■ ACTIVITY ■
Could you report every line from the entries that includes the word "unfold"?

[PROVIDED DATA Boundary: Start]

Lemma rep_put i b d h s a :
  bio_rep h s a -> st_held a !! i = Some b -> length d = BSIZE ->
  exists s', b_put i d s = Ok (tt, s') /\ bio_rep h s' (set_view (upd (st_view a) b d) a).
Proof.
  intros Hs Hi Hlen. destruct (held_buf _ _ _ _ _ Hs Hi) as (x & Hx & Hc & Hb & Ho).
  exists (set_bufs (<[i := set_data d x]> (bufs s)) s). split; [simpl; unfold modb; by rewrite Hx|].
  pose proof Hc as [Hd Hn]. destruct Ho as [Hf Hl Hv Hbl Hbu Hdi Hda Hcl].
  eapply (rep_same h h s _ a _ i b x (set_data d x)); simpl; try done; try apply Hs.
  - by eapply ide_set_bufs; [apply Hs|].
  - split; simpl; try done.
    + intros _. by rewrite Hn, upd_same.
    + congruence.
  - intros c Hcb. by rewrite upd_other.
  - intros Hp. destruct (br_pinned _ _ _ Hs b Hp) as (j & y & Hy & Hcy & Hdy).
    assert (j = i) as -> by by eapply (br_uniq _ _ _ Hs j i y x b). by simplify_eq.
  - intros c Hic. by simplify_eq.
Qed.

Lemma rep_pin i b h s a :
  bio_rep h s a -> st_held a !! i = Some b ->
  exists s', b_pin i s = Ok (tt, s') /\ bio_rep h s' (set_pinned ({[b]} ∪ st_pinned a) a).
Proof.
  intros Hs Hi. destruct (held_buf _ _ _ _ _ Hs Hi) as (x & Hx & Hc & Hb & Ho).
  set (x' := set_flags (Z.lor (b_flags x) B_DIRTY) x).
  exists (set_bufs (<[i := x']> (bufs s)) s). split; [simpl; unfold modb; by rewrite Hx|].
  pose proof Hc as [Hd Hn]. destruct Ho as [Hf Hl Hv Hbl Hbu Hdi Hda Hcl].
  destruct (flags_dirty _ Hf) as (Hf1 & Hf2 & Hf3 & Hf4).
  eapply (rep_same h h s _ a _ i b x x'); simpl; try done; try apply Hs.
  - by eapply ide_set_bufs; [apply Hs|].
  - split; simpl; try done.
    + intros _. rewrite Hf3. auto.
    + intros _. by rewrite Hn.
    + intros _. split; [done|]. rewrite Hn. set_solver.
    + congruence.
  - intros c Hcb. set_solver.
  - intros c Hic. simplify_eq. by rewrite Hf2.
Qed.

(** ** Releasing *)

Lemma get_link_run f i j s : f s !! i = Some j -> get_link f i s = Ok (j, s).
Proof. intros H. unfold get_link. by rewrite H. Qed.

[PROVIDED DATA Boundary: End]

■ ANSWER BOX ■
  exists (set_bufs (<[i := set_data d x]> (bufs s)) s). split; [simpl; unfold modb; by rewrite Hx|].
  exists (set_bufs (<[i := x']> (bufs s)) s). split; [simpl; unfold modb; by rewrite Hx|].
Proof. intros H. unfold get_link. by rewrite H. Qed.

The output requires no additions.